DATA LISTING>
● ● ● ●

(** * vortex_ole_payload.py: the layer objects of [OLE_TemporalVortex]

    A shallow embedding of the class [OLE_TemporalVortex]: the header
    encoder, the per-byte recurrence of the layer builder, the integrity
    digest and the assembly of the archive.

    Conventions of the embedding.
    - A Python [int] is a [Z]; a [bytes]/[bytearray] value is a [list Z]
      whose elements lie in [0, 256).
    - A Python [float] (and numpy's [float64]) is idealised as a real
      number: [np.exp] is [exp], [np.sin] is [sin], [np.pi] is [PI],
      and [int(x)] truncates towards zero.  Rounding, overflow, underflow,
      infinities and NaN are outside the model, and so is the
      [OverflowError] of [int(inf)] and of the conversion of an int above
      the float range.  Statements that depend on them are made for
      arguments at which they do not arise: layer indices and layer counts
      of moderate size, a non-negative [alpha] where the decay is computed,
      and the [alpha] of the constructor where a field is given exactly.
    - The attribute [alpha] is a Python [float] and [layers] a Python
      [int], so that a division by them raises [ZeroDivisionError] at 0;
      [cascade_factor] is the numpy [float64] the constructor stores, and
      dividing by it does not raise.
    - A call either returns a value or raises; methods that read the wall
      clock or write the archive thread an explicit [World].
    - Lines 94-97 of the source close the arguments of [struct.pack] with
      [//] where a comment was meant; the embedding reads the text after
      [//] as the comment it was written to be.
    - [print] calls are not modelled: what a run writes to the console,
      and a console that refuses it, are outside the model. *)

From Stdlib Require Import ZArith Reals Lra Lia List String Ascii Bool.
From Stdlib Require Decimal DecimalFacts DecimalPos DecimalZ.
From Stdlib Require Import DecimalString.
Import ListNotations.

Local Open Scope Z_scope.

(** ** Python values, exceptions and outcomes *)

Inductive exn_class : Set :=
| ZeroDivisionError
| StructError
| IndexError
| ValueError
| OSError.

(** An exception: its class and the text [str(e)] yields. *)
Record exn : Set := Exn { exn_cls : exn_class; exn_msg : string }.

● ● ● ●

EXERCISE AIM> A faithful copy of every record is required; output it in full.

ANSWER SPACE>
(** * vortex_ole_payload.py: the layer objects of [OLE_TemporalVortex]

    A shallow embedding of the class [OLE_TemporalVortex]: the header
    encoder, the per-byte recurrence of the layer builder, the integrity
    digest and the assembly of the archive.

    Conventions of the embedding.
    - A Python [int] is a [Z]; a [bytes]/[bytearray] value is a [list Z]
      whose elements lie in [0, 256).
    - A Python [float] (and numpy's [float64]) is idealised as a real
      number: [np.exp] is [exp], [np.sin] is [sin], [np.pi] is [PI],
      and [int(x)] truncates towards zero.  Rounding, overflow, underflow,
      infinities and NaN are outside the model, and so is the
      [OverflowError] of [int(inf)] and of the conversion of an int above
      the float range.  Statements that depend on them are made for
      arguments at which they do not arise: layer indices and layer counts
      of moderate size, a non-negative [alpha] where the decay is computed,
      and the [alpha] of the constructor where a field is given exactly.
    - The attribute [alpha] is a Python [float] and [layers] a Python
      [int], so that a division by them raises [ZeroDivisionError] at 0;
      [cascade_factor] is the numpy [float64] the constructor stores, and
      dividing by it does not raise.
    - A call either returns a value or raises; methods that read the wall
      clock or write the archive thread an explicit [World].
    - Lines 94-97 of the source close the arguments of [struct.pack] with
      [//] where a comment was meant; the embedding reads the text after
      [//] as the comment it was written to be.
    - [print] calls are not modelled: what a run writes to the console,
      and a console that refuses it, are outside the model. *)

From Stdlib Require Import ZArith Reals Lra Lia List String Ascii Bool.
From Stdlib Require Decimal DecimalFacts DecimalPos DecimalZ.
From Stdlib Require Import DecimalString.
Import ListNotations.

Local Open Scope Z_scope.

(** ** Python values, exceptions and outcomes *)

Inductive exn_class : Set :=
| ZeroDivisionError
| StructError
| IndexError
| ValueError
| OSError.

(** An exception: its class and the text [str(e)] yields. *)
Record exn : Set := Exn { exn_cls : exn_class; exn_msg : string }.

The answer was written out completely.